The Government Accountability Project (GAP) has made public allegations made by Quality Assurance Auditor named Donald W. Brown at the Los Alamos lab showing a complete and total breakdown of the quality systems required by law to protect public health and safety from the effects of a nuclear accident.

The Department of Energy owns the Los Alamos facilities.  In a February 3 letter to the newly-appointed Secretary of Energy, Samuel Bodman, GAP Nuclear Oversight Director Tom Carpenter cited numerous safety breakdowns and retaliation against auditors who attempted to report such concerns, including contractor Don Brown.

“For years, Los Alamos officials have systemically disregarded critical safety protocols.  This malfeasance and neglect of duty places the public at unnecessary risk of exposure to radiation and chemicals from a nuclear accident,” stated Carpenter, adding, “Some who have attempted to bring forth problems have been threatened with physical harm, demoted, and run off the site.”

The Department of Energy hires the University of California to run Los Alamos’ 26 nuclear  facilities.  These facilities include plutonium and tritium processing plants, depleted uranium and explosive test facilities, metal production and fabrication sites, and various laser and high explosives buildings.

Don Brown, as a Lead Quality Assurance (QA) Auditor for a Los Alamos subcontractor, discovered and documented a total breakdown in the QA program at LANL.  The QA program is a critical system designed to ensure that the nuclear facilities are built and operated in accordance with legally-required procedures designed to protect public safety and health.

Don Brown stated, “The Laboratory provided a great service to this country but it has acted as if it were above the law, above codes and standards intended to regulate safe operations.  The current management practices of the Los Alamos National Laboratory, if uncorrected, place the public to undue risk with potential catastrophic consequences.”

Among Don Brown’s findings:

  • Because of the Quality Assurance breakdown, Los Alamos has failed to assure the adequacy or integrity of the plutonium “pit,” the core of the nuclear weapon.  The Weapons Physics group at Los Alamos has successfully resisted any audit whatsoever to assure that the weapons they design and build will perform as designed.
  • The Lab maintains over 20 “off the books” warehouses full of equipment and supplies, collectively dubbed “Graceland”.  None of the material in these warehouses is bar-coded, or entered into any system of accountability at the Lab.  Brown discovered that these warehouses serve as a supply depot for nuclear operations at the Lab, which he considers a gross violation of applicable law and quality assurance requirements.  This practice also represents a Homeland Security vulnerability (counterfeit equipment).
  • None of the critical welding performed in Los Alamos’ nuclear facilities has been subjected to a qualified quality assurance program.  A visual inspection of over 2,000 welds in the Chemical Metallurgical Research building revealed over 1,200 defective welds.  The Lab has had small radiological releases in the past due to weld failures.
  • Quality assurance inspectors have been physically threatened with harm and run off and, in one case, an audit of the Weapons group was rewritten after the inspector refused to change the findings in a manner that would have soft-pedaled the findings.
  • With regard to structural concrete, Los Alamos’ nuclear facilities do not, and have never, followed code requirements, resulting in unacceptable structural deficiencies.
A failure of equipment, a weld, or a violation of procedure could have disastrous consequences in any nuclear process.  A May 2004 Defense Nuclear Facility Safety Board report to the Secretary of Energy spelled out the consequences of a postulated accident from just one of Los Alamos’ facilities, citing potential doses of radiation far in excess of the acknowledged lethal doses.
Mr.

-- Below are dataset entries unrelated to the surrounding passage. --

(** * UUnrealObjectPooler: a shallow embedding of src/unreal/UnrealObjectPooler.{h,cpp}

    The world subsystem keeps three maps ([ObjectPools], [ActorToClassMap],
    [PoolRoots]) and one root pointer ([MainPoolRoot]); it talks to the host
    world (spawn, IsValid, Destroy, flags of an actor).  Actors are
    identified by [nat] handles allocated by the host from a counter, classes
    by [nat] ([TSubclassOf<AActor>] is [option nat], [None] being null).
    A null dereference in the source (a root actor whose spawn failed) is
    modelled by the operation returning [None]. *)

From stdpp Require Import base gmap list.

(** ** Data model *)

(** [EPoolType] (UnrealObjectPooler.h) *)
Inductive EPoolType := Nodes | NodesSpawner | GameObjects | Billboards.

#[global] Instance EPoolType_eq_dec : EqDecision EPoolType.
Proof. solve_decision. Defined.

Definition EPoolType_to_nat (p : EPoolType) : nat :=
  match p with Nodes => 0 | NodesSpawner => 1 | GameObjects => 2 | Billboards => 3 end.
Definition EPoolType_of_nat (n : nat) : EPoolType :=
  match n with 0 => Nodes | 1 => NodesSpawner | 2 => GameObjects | _ => Billboards end.

#[global] Program Instance EPoolType_countable : Countable EPoolType :=
  inj_countable' EPoolType_to_nat EPoolType_of_nat _.
Next Obligation. intros []; reflexivity. Qed.

Abbreviation actor := nat (only parsing).
Abbreviation uclass := nat (only parsing).

(** [AActor::StaticClass()], the class of the root actors. *)
Definition AActor_StaticClass : uclass := 0.

(** [FVector] and [FRotator]. *)
Definition FVector := (Z * Z * Z)%type.
Definition FRotator := (Z * Z * Z)%type.
Definition ZeroVector : FVector := (0, 0, 0)%Z.
Definition ZeroRotator : FRotator := (0, 0, 0)%Z.

(** The part of an [AActor] the pooler reads or writes. *)
Record ActorRec := mkActor {
  a_class : uclass;
  a_hidden : bool;            (* SetActorHiddenInGame *)
  a_collision : bool;         (* SetActorEnableCollision *)
  a_tick : bool;              (* SetActorTickEnabled *)
  a_comps : list bool;        (* Activate / Deactivate of each UActorComponent *)
  a_location : FVector;
  a_rotation : FRotator;
  a_parent : option actor     (* AttachToActor *)
}.

(** The host world.  [w_alive] is the set of actors for which [IsValid]
    holds; [w_can_spawn c] says whether [SpawnActor] of class [c] succeeds;
    [w_ncomps c] is the number of components an actor of class [c] has. *)
Record World := mkWorld {
  w_exists : bool;                 (* GetWorld() != nullptr *)
  w_actors : gmap actor ActorRec;
  w_alive : gset actor;
  w_next : actor;
  w_can_spawn : uclass -> bool;
  w_ncomps : uclass -> nat
}.

(** [FActorPool::InactiveActors] is a [TArray<AActor*>]: a list in array
    order, [Pop] removing the last element, [AddUnique] appending. *)
Record State := mkState {
  world : World;
  ObjectPools : gmap uclass (list actor);
  ActorToClassMap : gmap actor uclass;
  PoolRoots : gmap EPoolType actor;
  MainPoolRoot : option actor;
  warnings : list actor            (* UE_LOG(..., Warning, ...) on a foreign return *)
}.

(** ** Host world operations *)

Definition IsValid (w : World) (a : actor) : bool := bool_decide (a ∈ w_alive w).

Definition IsValidPtr (w : World) (p : option actor) : bool :=
  match p with Some a => IsValid w a | None => false end.

(** [World->SpawnActor]: a fresh handle, visible, colliding, ticking and
    with its components active, or [None] if the host refuses. *)
Definition SpawnActor (w : World) (c : uclass) (loc : FVector) (rot : FRotator)
  : option (actor * World) :=
  if w_can_spawn w c then
    let a := w_next w in
    let r := mkActor c false true true (repeat true (w_ncomps w c)) loc rot None in
    Some (a, mkWorld (w_exists w) (<[a := r]> (w_actors w)) ({[a]} ∪ w_alive w)
                     (S a) (w_can_spawn w) (w_ncomps w))
  else None.

(** [Actor->Destroy()]: the actor stops being valid.  Actors attached to it
    are detached by the engine, not destroyed: they stay valid.  The model
    does not clear their [a_parent] link. *)
Definition DestroyActor (w : World) (a : actor) : World :=
  mkWorld (w_exists w) (w_actors w) (w_alive w ∖ {[a]}) (w_next w)
          (w_can_spawn w) (w_ncomps w).

Definition modify_actor (f : ActorRec -> ActorRec) (w : World) (a : actor) : World :=
  mkWorld (w_exists w) (alter f a (w_actors w)) (w_alive w) (w_next w)
          (w_can_spawn w) (w_ncomps w).

Definition set_loc_rot (loc : FVector) (rot : FRotator) (r : ActorRec) : ActorRec :=
  mkActor (a_class r) (a_hidden r) (a_collision r) (a_tick r) (a_comps r) loc rot (a_parent r).

Definition set_parent (p : actor) (r : ActorRec) : ActorRec :=
  mkActor (a_class r) (a_hidden r) (a_collision r) (a_tick r) (a_comps r)
          (a_location r) (a_rotation r) (Some p).

(** The body of [SetActorActive] on one actor. *)
Definition set_active_rec (b : bool) (r : ActorRec) : ActorRec :=
  mkActor (a_class r) (negb b) b b (map (fun _ => b) (a_comps r))
          (a_location r) (a_rotation r) (a_parent r).

(** ** The pooler *)

(** A state monad over [State] whose failure is a null dereference. *)
Definition M (A : Type) := State -> option (A * State).
Definition ret {A} (x : A) : M A := fun s => Some (x, s).
Definition bind {A B} (m : M A) (k : A -> M B) : M B :=
  fun s => match m s with Some (x, s') => k x s' | None => None end.
Definition crash {A} : M A := fun _ => None.
Definition get : M State := fun s => Some (s, s).
Definition put (s : State) : M unit := fun _ => Some (tt, s).

Notation "x <- m ;; k" := (bind m (fun x => k)) (at level 100, m at next level, right associativity).
Notation "m ;;; k" := (bind m (fun _ => k)) (at level 100, right associativity).

Definition set_world (w : World) (s : State) : State :=
  mkState w (ObjectPools s) (ActorToClassMap s) (PoolRoots s) (MainPoolRoot s) (warnings s).
Definition set_pools (p : gmap uclass (list actor)) (s : State) : State :=
  mkState (world s) p (ActorToClassMap s) (PoolRoots s) (MainPoolRoot s) (warnings s).
Definition set_classmap (m : gmap actor uclass) (s : State) : State :=
  mkState (world s) (ObjectPools s) m (PoolRoots s) (MainPoolRoot s) (warnings s).
Definition set_roots (m : gmap EPoolType actor) (s : State) : State :=
  mkState (world s) (ObjectPools s) (ActorToClassMap s) m (MainPoolRoot s) (warnings s).
Definition set_main (p : option actor) (s : State) : State :=
  mkState (world s) (ObjectPools s) (ActorToClassMap s) (PoolRoots s) p (warnings s).
Definition add_warning (a : actor) (s : State) : State :=
  mkState (world s) (ObjectPools s) (ActorToClassMap s) (PoolRoots s) (MainPoolRoot s)
          (warnings s ++ [a]).

Definition modify (f : State -> State) : M unit := fun s => Some (tt, f s).

(** The pool of a class, an absent pool reading as empty. *)
Definition pool_of (s : State) (c : uclass) : list actor :=
  default [] (ObjectPools s !! c).

(** [SetActorActive] *)
Definition SetActorActive (a : actor) (b : bool) : M unit :=
  s <- get ;;
  if IsValid (world s) a
  then put (set_world (modify_actor (set_active_rec b) (world s) a) s)
  else ret tt.

(** The [while] loop of [SpawnObject], on the array read from its end:
    [Pop] the last element, stop at the first valid one, drop invalid ones. *)
Fixpoint pop_valid (valid : actor -> bool) (rl : list actor) : option actor * list actor :=
  match rl with
  | [] => (None, [])
  | x :: rl' => if valid x then (Some x, rl') else pop_valid valid rl'
  end.

Definition take_from_pool (valid : actor -> bool) (l : list actor) : option actor * list actor :=
  let '(r, rl) := pop_valid valid (rev l) in (r, rev rl).

(** [TArray::AddUnique] *)
Definition AddUnique (x : actor) (l : list actor) : list actor :=
  if bool_decide (x ∈ l) then l else l ++ [x].

(** Spawning a root actor and dereferencing the result. *)
Definition spawn_root : M actor :=
  s <- get ;;
  match SpawnActor (world s) AActor_StaticClass ZeroVector ZeroRotator with
  | Some (r, w') => put (set_world w' s) ;;; ret r
  | None => crash
  end.

(** The "Create new root for this type" tail of [GetOrCreatePoolRoot]:
    spawn, attach under [MainPoolRoot], record in [PoolRoots]. *)
Definition create_pool_root (pt : EPoolType) : M (option actor) :=
  nr <- spawn_root ;;
  s <- get ;;
  (match MainPoolRoot s with
   | Some m => modify (fun s => set_world (modify_actor (set_parent m) (world s) nr) s)
   | None => ret tt
   end) ;;;
  modify (fun s => set_roots (<[pt := nr]> (PoolRoots s)) s) ;;;
  ret (Some nr).

(** [GetOrCreatePoolRoot] *)
Definition GetOrCreatePoolRoot (pt : EPoolType) : M (option actor) :=
  s <- get ;;
  if negb (w_exists (world s)) then ret None else
  (if IsValidPtr (world s) (MainPoolRoot s) then ret tt
   else r <- spawn_root ;; modify (set_main (Some r))) ;;;
  s <- get ;;
  match PoolRoots s !! pt with
  | Some r => if IsValid (world s) r then ret (Some r) else create_pool_root pt
  | None => create_pool_root pt
  end.

(** [SpawnObject].  [ObjectPools.FindOrAdd] is the first write; the pops
    of the [while] loop then shorten the same pool. *)
Definition SpawnObject (ActorClass : option uclass) (Location : FVector) (Rotation : FRotator)
    (PoolType : EPoolType) : M (option actor) :=
  match ActorClass with
  | None => ret None
  | Some c =>
    s <- get ;;
    if negb (w_exists (world s)) then ret None else
    modify (fun s => set_pools (<[c := pool_of s c]> (ObjectPools s)) s) ;;;
    s <- get ;;
    let '(reused, rest) := take_from_pool (IsValid (world s)) (pool_of s c) in
    modify (fun s => set_pools (<[c := rest]> (ObjectPools s)) s) ;;;
    spawned <- (match reused with
      | Some a => ret (Some a)
      | None =>
        s <- get ;;
        match SpawnActor (world s) c Location Rotation with
        | Some (a, w') =>
          put (set_world w' s) ;;;
          modify (fun s => set_classmap (<[a := c]> (ActorToClassMap s)) s) ;;;
          root <- GetOrCreatePoolRoot PoolType ;;
          (match root with
           | Some rt => modify (fun s => set_world (modify_actor (set_parent rt) (world s) a) s)
           | None => ret tt
           end) ;;;
          ret (Some a)
        | None => ret None
        end
      end) ;;
    match spawned with
    | Some a =>
      modify (fun s => set_world (modify_actor (set_loc_rot Location Rotation) (world s) a) s) ;;;
      SetActorActive a true ;;;
      ret (Some a)
    | None => ret None
    end
  end.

Brown has brought up his detailed concerns repeatedly with his own management and DOE, in written communications and e-mails.  The result of his bringing up these concerns was to be informed that his job was being “reorganized” and that he would have to apply to keep it.  He was not selected for an interview, and has been told that he is expected to resign. On January 14, 2005, GAP filed a whistleblower complaint with the U.S. Department of Labor on behalf of Don Brown.
In late January 2005, the DOE announced that it was penalizing the contractor, UC, $5.1 million of the potential bonus that UC could have earned out of a possible $8 million, citing security and management concerns – the largest penalty ever levied against a contractor.  The Department of Energy has put the Los Alamos operating contract up for bid.